The Hospital La Croix-Rousse in Lyon is testing a machine in which patients breathe into a tube and get their coronavirus results within seconds. The trial has already been running for three months, and the hospital hopes to have the machine fully in use by the end of the year.

“It’s the same principle as a classic breathalyzer test,” Christian George, research chief at the hospital’s National Center of Scientific Research, told Reuters. “The machine will register the molecules in the exhaled air and then detects the traces of the sickness.”

However, the machine in question is not quite like your standard handheld breathalyzer.

For a start, the Vocus PTR-TOF—a cutting-edge mass spectrometer produced by Switzerland’s Tofwerk—weighs around 350 pounds and costs $460,000.

“These instruments are usually used in atmospheric science to measure clean air. That’s why they are so sensitive,” Tofwerk CEO Marc Gonin told Fortune on Thursday. Now the Vocus PTR-TOF is being tried out in a variety of other applications, ranging from the detection of oil-well emissions to the identification of fentanyl in lab samples.

“Anything that can be sniffed by a dog can be measured with our instruments,” said Gonin. “Dogs can sniff diseases and explosives. We are trying to do this.”

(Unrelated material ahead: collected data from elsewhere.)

(* ===== verification/MapAdt.v ===== *)
(** The lock-free maps as a sequential object.

    The maps of [lf] update the value of a present key in place, so that a
    deletion may return a value that a concurrent [Set] has just replaced, as
    [lf/list.go] documents: the abstract map keeps for each key the values set
    since it was inserted, the current one first; [Get] returns the current value,
    [Del] any of them.  [Set], [Get], [Contains], what [Del] removes and whether it
    did are exact.  [Len] is left open.

    [Range] reads one node after the other, so that what it reports need not be the
    contents at any one moment.  [lmap_spec] only has the keys ascend within
    the bounds; [ranges_observed] says what it reports of the states between its
    call and its return, and [dels_observed] that the value of a [Del] was the
    current one in such a state. *)

From S2P Require Export Spans Order.

Inductive lmap_op (K V : Type) :=
  | MSet (k : K) (v : V)
  | MGet (k : K)
  | MContains (k : K)
  | MDel (k : K)
  | MLen
  | MRange (from to : K).
Arguments MSet {_ _}.
Arguments MGet {_ _}.
Arguments MContains {_ _}.
Arguments MDel {_ _}.
Arguments MLen {_ _}.
Arguments MRange {_ _}.

Inductive lmap_resp (K V : Type) :=
  | MRDone
  | MRVal (v : V) (ok : bool)
  | MRBool (b : bool)
  | MRLen (n : Z)
  | MRRange (kvs : list (K * V)).
Arguments MRDone {_ _}.
Arguments MRVal {_ _}.
Arguments MRBool {_ _}.
Arguments MRLen {_ _}.
Arguments MRRange {_ _}.

Section lmap.
Context {K V : Type} (zero : V) (same : K → K → bool).
(** What a traversal of a range of keys may report. *)
Context (range_ok : K → K → list (K * V) → Prop).

Definition lmap_state : Type := K → option (list V).
Implicit Types (s : lmap_state) (k : K) (v : V).

Definition lmap_get s k : lmap_resp K V :=
  match s k with
  | Some (v :: _) => MRVal v true
  | _ => MRVal zero false
  end.

Definition lmap_step s (o : lmap_op K V) : lmap_state * option (lmap_resp K V) :=
  match o with
  | MSet k v =>
      (λ k', if same k' k then Some (v :: default [] (s k)) else s k', Some MRDone)
  | MGet k => (s, Some (lmap_get s k))
  | MContains k => (s, Some (MRBool (bool_decide (is_Some (s k)))))
  | MDel k =>
      match s k with
      | Some _ => (λ k', if same k' k then None else s k', None)
      | None => (s, Some (MRVal zero false))
      end
  | MLen | MRange _ _ => (s, None)
  end.

(** The responses left open. *)
Definition lmap_free s (o : lmap_op K V) (r : lmap_resp K V) : Prop :=
  match o, r with
  | MDel k, MRVal v true => ∃ vs, s k = Some vs ∧ v ∈ vs
  | MDel _, _ => False
  | MLen, MRLen _ => True
  | MLen, _ => False
  | MRange from to, MRRange kvs => range_ok from to kvs
  | MRange _ _, _ => False
  | _, _ => True
  end.

Definition lmap_pick s (o : lmap_op K V) : option (lmap_resp K V) :=
  match o with
  | MDel k =>
      match s k with
      | Some (v :: _) => Some (MRVal v true)
      | _ => None
      end
  | _ => None
  end.

Lemma lmap_pick_free s o r : lmap_pick s o = Some r → lmap_free s o r.
Proof.
  destruct o; simpl; try done. destruct (s k) as [[|v vs]|]; intros [= <-].
  eexists. split; [done|left].
Qed.

Definition lmap_spec : spec lmap_state (lmap_op K V) (lmap_resp K V) :=
  RelSpec (λ _, None) lmap_step lmap_free lmap_pick lmap_pick_free.
End lmap.

(** A range traversal reports ascending keys within its bounds. *)
Definition ascending_range {K V} (less : Less K) (from to : K) (kvs : list (K * V)) : Prop :=
  sorted less kvs ∧ Forall (λ x, less x.1 from = false ∧ less x.1 to = true) kvs.

(** ** [Range] and [Del] between their call and their return *)

Section observed.
Context {K V : Type} (zero : V) (less : Less K).
Abbreviation Sp := (lmap_spec zero (same_key less) (ascending_range (V:=V) less)).
Abbreviation state := (lmap_state (K:=K) (V:=V)).
Abbreviation history := (list (event (lmap_op K V) (lmap_resp K V))).
Abbreviation log := (list (entry (lmap_op K V) (lmap_resp K V))).
Implicit Types (s : state) (k : K) (v : V) (kvs : list (K * V)) (H : history) (L : log).

(** What a traversal reports, of the states [D] that it met: a pair was in one of
    them, and a key within the bounds that was in all of them is reported. *)
Definition observed_range (D : state → Prop) (from to : K) kvs : Prop :=
  (∀ k v, (k, v) ∈ kvs → ∃ s, D s ∧ lmap_get zero s k = MRVal v true) ∧
  ∀ k, less k from = false → less k to = true → (∀ s, D s → is_Some (s k)) →
    ∃ k' v, (k', v) ∈ kvs ∧ same_key less k' k = true.

(** The value of a deleted key was the current one in one of them. *)
Definition observed_value (D : state → Prop) k v : Prop :=
  ∃ s, D s ∧ lmap_get zero s k = MRVal v true.

Lemma observed_range_mono (D D' : state → Prop) from to kvs :
  (∀ s, D s → D' s) → observed_range D from to kvs → observed_range D' from to kvs.
Proof.
  intros HD [Hin Hall]. split.
  - intros k v (s & Hs & ?)%Hin. eauto.
  - intros k Hf Ht Hk. apply Hall; auto.
Qed.

(** Every [Range] of the history observed the states between its call and its
    return, in the linearization [L], and so did every [Del] that returned a value. *)
Definition ranges_observed H L : Prop := ∀ i j t u from to kvs,
  H !! i = Some (EInv t i (MRange from to)) → H !! j = Some (ERes u i (MRRange kvs)) →
  observed_range (span Sp H L i j) from to kvs.

Definition dels_observed H L : Prop := ∀ i j t u k v,
  H !! i = Some (EInv t i (MDel k)) → H !! j = Some (ERes u i (MRVal v true)) →
  observed_value (span Sp H L i j) k v.

(** The same as a fact of the states with the numbers [lo] to [hi]. *)
Definition map_fact (S : nat → state) (lo hi : nat) (o : lmap_op K V) (r : lmap_resp K V) : Prop :=
  let D s := ∃ n, lo ≤ n ≤ hi ∧ s = S n in
  match o, r with
  | MRange from to, MRRange kvs => observed_range D from to kvs
  | MDel k, MRVal v true => observed_value D k v
  | _, _ => True
  end.

Lemma map_fact_ext S S' lo hi o r :
  (∀ n, n ≤ hi → S' n = S n) → map_fact S lo hi o r → map_fact S' lo hi o r.
Proof.
  intros HS. destruct o as [| | |k| |], r as [|v' [|]| | |]; try done.
  - intros (s & (n & Hn & ->) & Hv). exists (S' n). rewrite HS by lia. split; [exists n|done].
    by rewrite HS by lia.
  - apply observed_range_mono. intros s (n & Hn & ->). exists n. rewrite HS; [done|lia].
Qed.

(** Of the other operations there is no more to say. *)
Definition no_fact (o : lmap_op K V) : bool :=
  match o with MDel _ | MRange _ _ => false | _ => true end.

Lemma no_fact_post {Mem X} (Π : protocol Mem _ _ X) t o b r w :
  no_fact o = true → post Sp Π t b r w → post_with Sp Π map_fact t o b r w.
Proof. intros Ho Hp. split; [done|]. intros p _ _. by destruct o. Qed.

Theorem map_facts_linearization {Mem X} (Π : protocol Mem _ _ X) pg I cs sy :
  verified_with Sp Π pg I map_fact → reaches I cs sy → ∃ L,
  linearization Sp (sy_hist sy) L ∧
  ranges_observed (sy_hist sy) L ∧ dels_observed (sy_hist sy) L.
Proof.
  intros HV Hs. destruct (facts_linearization Sp Π pg I _ map_fact_ext cs sy HV Hs) as (L & HL & Hf).
  exists L. split; [done|]. split.
  - intros i j t u from to kvs Hi Hj.
    destruct (Hf _ _ _ _ _ _ Hi Hj) as (S & lo & hi & Hr & Hspan).
    eapply observed_range_mono; [|exact Hr]. intros st (n & Hn & ->). by apply Hspan.
  - intros i j t u k v Hi Hj.
    destruct (Hf _ _ _ _ _ _ Hi Hj) as (S & lo & hi & (s & (n & Hn & ->) & Hv) & Hspan).
    exists (S n). split; [by apply Hspan|done].
Qed.
End observed.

According to Gonin, one aim of the trial is to see what level of sensitivity is needed to get instant COVID-19 test results. The Lyon researchers are using the most high-end version of the machine, which has the greatest sensitivity. The cheapest version of the machine weighs around 110 lbs and costs $230,000.

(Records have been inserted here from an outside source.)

(* ===== verification/ListInv.v ===== *)
(** The invariant of the lock-free lists, and what goroutines rely on.

    A node that was linked stays in [home]; it is dead once marked, and then in
    [limbo] until it is unlinked.  The nodes with a key that are not dead are the
    abstract map.  Sentinels are never marked; [blanks] are those still to be
    added. *)

From S2P Require Export ListShape.

(** ** The abstract map *)

Section state.
Context {K V : Type} (zeroV : V) (less : Less K) `{!WeakOrder less}.
Abbreviation Sp := (lmap_spec zeroV (same_key less) (ascending_range (V:=V) less)).
Implicit Types (L : list (entry (lmap_op K V) (lmap_resp K V))).

(** The map after the first [n] operations. *)
Definition st_at L (n : nat) : lmap_state (K:=K) (V:=V) := run Sp (spec_init Sp) (take n L).
Definition st_now L : lmap_state (K:=K) (V:=V) := run Sp (spec_init Sp) L.

Lemma st_at_now L : st_at L (length L) = st_now L.
Proof. unfold st_at. by rewrite firstn_all. Qed.

Lemma st_at_prefix L L' n : L `prefix_of` L' → n ≤ length L → st_at L' n = st_at L n.
Proof. intros Hp Hn. unfold st_at. by rewrite (take_of_prefix _ _ _ Hp). Qed.

(** It does not tell equal keys apart, and keeps a value for each key. *)
Definition map_ok (s : lmap_state (K:=K) (V:=V)) : Prop :=
  (∀ a b, same_key less a b = true → s a = s b) ∧ ∀ k, s k ≠ Some [].

Lemma map_ok_step s o : map_ok s → map_ok (lmap_step zeroV (same_key less) s o).1.
Proof.
  intros [Hs Hn]. destruct o as [k v|k|k|k| |]; try done; simpl.
  - split.
    + intros a b Hab. destruct (same_key less a k) eqn:Ha, (same_key less b k) eqn:Hb;
        [done| | |by apply Hs].
      * rewrite same_key_sym in Hab. by rewrite (same_key_trans less _ _ _ Hab Ha) in Hb.
      * by rewrite (same_key_trans less _ _ _ Hab Hb) in Ha.
    + intros a. by destruct (same_key less a k).
  - destruct (s k) eqn:Hk; [|done]. simpl. split.
    + intros a b Hab. destruct (same_key less a k) eqn:Ha, (same_key less b k) eqn:Hb;
        [done| | |by apply Hs].
      * rewrite same_key_sym in Hab. by rewrite (same_key_trans less _ _ _ Hab Ha) in Hb.
      * by rewrite (same_key_trans less _ _ _ Hab Hb) in Ha.
    + intros a. by destruct (same_key less a k).
Qed.

Lemma map_ok_run s L : map_ok s → map_ok (run Sp s L).
Proof.
  revert s. induction L as [|e L IH]; intros s Hs; [done|]. simpl. by apply IH, map_ok_step.
Qed.

Lemma st_at_ok L n : map_ok (st_at L n).
Proof. by apply map_ok_run. Qed.

Lemma st_now_ok L : map_ok (st_now L).
Proof. by apply map_ok_run. Qed.
End state.

(** ** The invariant *)

Record list_aux {V : Type} := ListAux {
  home : gmap loc nat;
  own : gmap loc nat;
  dead : gmap loc (nat * nat);
  limbo : gset loc;
  commit : gmap nat (loc * V);
  blanks : gset nat;
  spare : gmap loc nat
}.
Arguments list_aux : clear implicits.
Arguments ListAux {_}.

Section inv.
Context {Mem N G K V X : Type} `{!Shape Mem N G V X} `{!Rest G X}.
Context (zeroV : V) (less : Less K) `{!WeakOrder less} `{!NodeOrder less G} `{!Capacity G}.
(** [bucket k] is the list that keeps the key [k]. *)
Context (bucket : K → nat) (nlists : nat).
Abbreviation Sp := (lmap_spec zeroV (same_key less) (ascending_range (V:=V) less)).
Abbreviation aux := (list_aux V).
Abbreviation world := (world Mem (lmap_op K V) (lmap_resp K V) aux).
Abbreviation log := (list (entry (lmap_op K V) (lmap_resp K V))).
Implicit Types (w : world) (t u b n : nat) (l x y c : loc) (k : K) (v : V) (m : Mem).

Definition state_at w n : lmap_state (K:=K) (V:=V) := st_at zeroV less (g_log (w_gh w)) n.
Definition state_now w : lmap_state (K:=K) (V:=V) := st_now zeroV less (g_log (w_gh w)).

(** The key of a node that is no sentinel. *)
Definition key_at m l : option K := s ← sig_of m l; key_of less s.

(** A linked node. *)
Record pub_ok m (a : aux) l b (s : G) (mk : listMarkable) : Prop := {
  p_sig : sig_of m l = Some s;
  p_link : link m l = Some mk;
  p_kind : node_ok less s;
  p_bucket : ∀ k, key_of less s = Some k → bucket k = b;
  p_marked : lm_marked mk = true ↔ is_Some (dead a !! l);
  p_sentinel : lm_marked mk = true → is_Some (key_of less s);
  p_bounded : bounded less s → is_Some (lm_ref mk);
  p_next : ∀ y, lm_ref mk = Some y → home a !! y = Some b ∧
    ∃ s', sig_of m y = Some s' ∧ node_less less s s' = true
}.

(** [v] was the current value of [k] at some moment from [d0] to [dp], and one of
    its values at [dp]. *)
Definition was L k d0 dp v : Prop :=
  (∃ n vs, d0 ≤ n ≤ dp ∧ st_at zeroV less L n k = Some (v :: vs)) ∧
  ∃ vs, st_at zeroV less L dp k = Some vs ∧ v ∈ vs.

(** The deletion of [l], entry [dp] of the log; it was marked when the log had
    length [d0]. *)
Definition dead_ok m L l d0 dp : Prop :=
  ∃ k v, key_at m l = Some k ∧ val_of m l = Some v ∧ d0 ≤ dp < length L ∧
    was L k d0 dp v ∧ st_at zeroV less L (S dp) k = None.

(** [t] found the key of its [Set] in node [l] and is about to update it. *)
Definition commit_ok w t l v : Prop :=
  ∃ k k' b, key_at (w_mem w) l = Some k ∧ same_key less k' k = true ∧
    home (w_aux w) !! l = Some b ∧
    match dead (w_aux w) !! l with
    | None => pending (w_gh w) t (MSet k' v)
    | Some (d0, dp) => finished (w_gh w) t MRDone ∧ was (g_log (w_gh w)) k d0 dp v
    end.

(** The linked nodes, their lists and signatures. *)
Definition pub_sig m (a : aux) l b (s : G) : Prop :=
  home a !! l = Some b ∧ sig_of m l = Some s.

(** Linked from the head: not unlinked yet. *)
Definition linked (a : aux) l : Prop := dead a !! l = None ∨ l ∈ limbo a.

Record Inv w : Prop := {
  i_pub : ∀ l b, home (w_aux w) !! l = Some b → ∃ s mk, pub_ok (w_mem w) (w_aux w) l b s mk;
  i_lists : length (sh_heads (w_mem w)) = nlists;
  i_head : ∀ b h, sh_heads (w_mem w) !! b = Some h →
    home (w_aux w) !! h = Some b ∧ ∃ s, sig_of (w_mem w) h = Some s ∧
    key_of less s = None ∧ ∀ k, node_less less s (sig_for less k) = true;
  i_alive : ∀ l b h, home (w_aux w) !! l = Some b → dead (w_aux w) !! l = None →
    sh_heads (w_mem w) !! b = Some h → reach (w_mem w) h l;
  i_sound : ∀ l b k, home (w_aux w) !! l = Some b → dead (w_aux w) !! l = None →
    key_at (w_mem w) l = Some k →
    ∃ v vs, state_now w k = Some (v :: vs) ∧ val_of (w_mem w) l = Some v;
  i_complete : ∀ k, is_Some (state_now w k) → ∃ l b k', home (w_aux w) !! l = Some b ∧
    dead (w_aux w) !! l = None ∧ key_at (w_mem w) l = Some k' ∧
    same_key less k' k = true;
  i_dead : ∀ l d0 dp, dead (w_aux w) !! l = Some (d0, dp) →
    is_Some (home (w_aux w) !! l) ∧ dead_ok (w_mem w) (g_log (w_gh w)) l d0 dp;
  i_commit : ∀ t l v, commit (w_aux w) !! t = Some (l, v) → commit_ok w t l v;
  i_idle : ∀ t, g_thr (w_gh w) !! t = None → commit (w_aux w) !! t = None;
  i_own : ∀ l t, own (w_aux w) !! l = Some t →
    home (w_aux w) !! l = None ∧ is_Some (node_at (w_mem w) l);
  i_limbo : ∀ l, l ∈ limbo (w_aux w) → is_Some (dead (w_aux w) !! l);
  i_linked : ∀ l b y, home (w_aux w) !! l = Some b → linked (w_aux w) l →
    succ (w_mem w) l = Some y → linked (w_aux w) y;
  i_inj : ∀ l b l' b' y, home (w_aux w) !! l = Some b → home (w_aux w) !! l' = Some b' →
    linked (w_aux w) l → linked (w_aux w) l' →
    succ (w_mem w) l = Some y → succ (w_mem w) l' = Some y → l = l';
  i_size : size (home (w_aux w)) + size (blanks (w_aux w)) ≤ nbase + w_len w;
  i_deads : size (dead (w_aux w)) ≤ w_len w;
  i_blanks : ∀ b, b ∈ blanks (w_aux w) → b < nblanks;
  i_filled : ∀ b, b < nblanks → b ∉ blanks (w_aux w) →
    ∃ l, home (w_aux w) !! l = Some 0 ∧ sig_of (w_mem w) l = blank b;
  i_rest : rest_ok (sh_rest (w_mem w)) (spare (w_aux w)) (pub_sig (w_mem w) (w_aux w))
}.

(** The changes of the links that may happen without an effect on the map: nodes
    to be unlinked and sentinels to be added. *)
Definition unrest w : nat := size (limbo (w_aux w)) + size (blanks (w_aux w)).

(** What goroutine [t] relies on. *)
Record R t w w' : Prop := {
  r_home : home (w_aux w) ⊆ home (w_aux w');
  r_sig : ∀ l, is_Some (home (w_aux w) !! l) → sig_of (w_mem w') l = sig_of (w_mem w) l;
  r_marks : f_get sh_marks (w_mem w) `prefix_of` f_get sh_marks (w_mem w');
  r_lists : sh_heads (w_mem w') = sh_heads (w_mem w);
  r_own : ∀ l, own (w_aux w) !! l = Some t →
    own (w_aux w') !! l = Some t ∧ node_at (w_mem w') l = node_at (w_mem w) l;
  r_dead : dead (w_aux w) ⊆ dead (w_aux w');
  r_death : ∀ x d0 dp k, dead (w_aux w') !! x = Some (d0, dp) → dead (w_aux w) !! x = None →
    is_Some (home (w_aux w) !! x) → key_at (w_mem w) x = Some k →
    w_len w ≤ d0 ∧ d0 ≤ dp < w_len w' ∧ state_at w' (S dp) k = None;
  r_frozen : ∀ x, is_Some (dead (w_aux w) !! x) → cell (w_mem w') x = cell (w_mem w) x;
  r_reach : ∀ l x, is_Some (home (w_aux w) !! l) → reach (w_mem w) l x →
    dead (w_aux w') !! x = None → reach (w_mem w') l x;
  r_commit : commit (w_aux w') !! t = commit (w_aux w) !! t;
  r_helped : helped t (w_gh w) (w_gh w');
  r_quiet : commit (w_aux w) !! t = None → quiet t (w_gh w) (w_gh w');
  r_spare : ∀ a, spare (w_aux w) !! a = Some t → spare (w_aux w') !! a = Some t;
  r_rest : rest_le (sh_rest (w_mem w)) (sh_rest (w_mem w'));
  r_blanks : blanks (w_aux w') ⊆ blanks (w_aux w);
  r_still : w_len w' = w_len w →
    dead (w_aux w') = dead (w_aux w) ∧
    size (limbo (w_aux w')) ≤ size (limbo (w_aux w)) ∧
    size (home (w_aux w')) + size (blanks (w_aux w')) ≤
      size (home (w_aux w)) + size (blanks (w_aux w)) ∧
    ∀ l, is_Some (home (w_aux w) !! l) → cell (w_mem w') l = cell (w_mem w) l ∨
      unrest w' < unrest w
}.

Lemma r_log t w w' : R t w w' → g_log (w_gh w) `prefix_of` g_log (w_gh w').
Proof. intros HR. apply (r_helped _ _ _ HR). Qed.

Lemma r_len t w w' : R t w w' → w_len w ≤ w_len w'.
Proof. intros HR. by apply prefix_length, (r_log t). Qed.

Lemma state_at_mono t w w' n : R t w w' → n ≤ w_len w → state_at w' n = state_at w n.
Proof. intros HR Hn. apply st_at_prefix; [by eapply r_log|done]. Qed.

Lemma list_R_order t : PreOrder (R t).
Proof.
  split.
  - intros w. split; auto with lockfree; try done; intros; simplify_eq; naive_solver.
  - intros w1 w2 w3 H12 H23.
    assert (∀ l, is_Some (home (w_aux w1) !! l) → is_Some (home (w_aux w2) !! l)) as Hhome.
    { intros l [b Hl]. exists b. by eapply lookup_weaken; [|apply (r_home _ _ _ H12)]. }
    pose proof (r_len _ _ _ H12) as L12. pose proof (r_len _ _ _ H23) as L23. split.
    + etrans; [apply (r_home _ _ _ H12)|apply (r_home _ _ _ H23)].
    + intros l Hl. rewrite (r_sig _ _ _ H23), (r_sig _ _ _ H12); auto.
    + etrans; [apply (r_marks _ _ _ H12)|apply (r_marks _ _ _ H23)].
    + by rewrite (r_lists _ _ _ H23), (r_lists _ _ _ H12).
    + intros l Hl. destruct (r_own _ _ _ H12 _ Hl) as [Hl2 <-]. by apply (r_own _ _ _ H23).
    + etrans; [apply (r_dead _ _ _ H12)|apply (r_dead _ _ _ H23)].
    + intros x d0 dp k Hd Hn Hx Hs. destruct (dead (w_aux w2) !! x) as [[d0' dp']|] eqn:E.
      * assert (dead (w_aux w3) !! x = Some (d0', dp')) as E'
          by by eapply lookup_weaken; [|apply (r_dead _ _ _ H23)].
        simplify_eq. destruct (r_death _ _ _ H12 _ _ _ _ E Hn Hx Hs) as (? & ? & Hst).
        split_and!; [lia..|]. rewrite (state_at_mono _ _ _ _ H23) by lia. done.
      * destruct (r_death _ _ _ H23 _ _ _ k Hd E (Hhome _ Hx)) as (? & ? & Hst);
          [unfold key_at; by rewrite (r_sig _ _ _ H12)|]. split_and!; [lia..|done].
    + intros x Hx. rewrite (r_frozen _ _ _ H23), (r_frozen _ _ _ H12); [done..|].
      destruct Hx as [d Hx]. exists d. by eapply lookup_weaken; [|apply (r_dead _ _ _ H12)].
    + intros l x Hl Hr Hx. apply (r_reach _ _ _ H23); [auto| |done].
      apply (r_reach _ _ _ H12); [done..|]. destruct (dead (w_aux w2) !! x) eqn:E; [|done].
      by rewrite (lookup_weaken _ _ _ _ E (r_dead _ _ _ H23)) in Hx.
    + by rewrite (r_commit _ _ _ H23), (r_commit _ _ _ H12).
    + etrans; [apply (r_helped _ _ _ H12)|apply (r_helped _ _ _ H23)].
    + intros Hc. etrans; [by apply (r_quiet _ _ _ H12)|].
      apply (r_quiet _ _ _ H23). by rewrite (r_commit _ _ _ H12).
    + intros a Ha. by apply (r_spare _ _ _ H23), (r_spare _ _ _ H12).
    + etrans; [apply (r_rest _ _ _ H12)|apply (r_rest _ _ _ H23)].
    + etrans; [apply (r_blanks _ _ _ H23)|apply (r_blanks _ _ _ H12)].
    + intros Hlen. destruct (r_still _ _ _ H12) as (E & Hle & Hb & Hc); [lia|].
      destruct (r_still _ _ _ H23) as (E' & Hle' & Hb' & Hc'); [lia|].
      pose proof (subseteq_size _ _ (r_blanks _ _ _ H12)).
      pose proof (subseteq_size _ _ (r_blanks _ _ _ H23)).
      split; [congruence|]. split; [lia|]. split; [lia|].
      intros l Hl. unfold unrest in *. destruct (Hc l Hl) as [<-|?]; [|right; lia].
      destruct (Hc' l (Hhome _ Hl)) as [?|?]; [by left|right; lia].
Qed.

Definition list_proto : protocol Mem (lmap_op K V) (lmap_resp K V) aux :=
  Protocol Inv R list_R_order.
End inv.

So could the same kind of technology be made significantly smaller and cheaper for the purposes of a widespread rollout?

“It is possible to make it smaller, but it is not possible to make it smaller [while] keeping the same performance,” said Gonin. “These instruments are extremely performant right now. There is, of course, the hope that we don’t need all this full performance, and we can switch to a smaller, more compact, and less expensive instrument. It’s very difficult to say.”

Crucially, he added, “such an instrument is only useful if you can [get results] earlier than any other method.”

The breathalyzer method is certainly quicker than the other COVID-19 testing methods in use today—whether we’re talking about the extremely unpleasant nasal-swab test that is most widely deployed or the saliva-based tests that offer less discomfort but still take hours or even days for results to be returned (though that could soon be reduced to 30 minutes).

But some researchers, such as those at Virginia Tech who have devised a new droplet-testing system involving nanotechnology and laser beams, now claim to be able to get the test-to-results time down to mere minutes.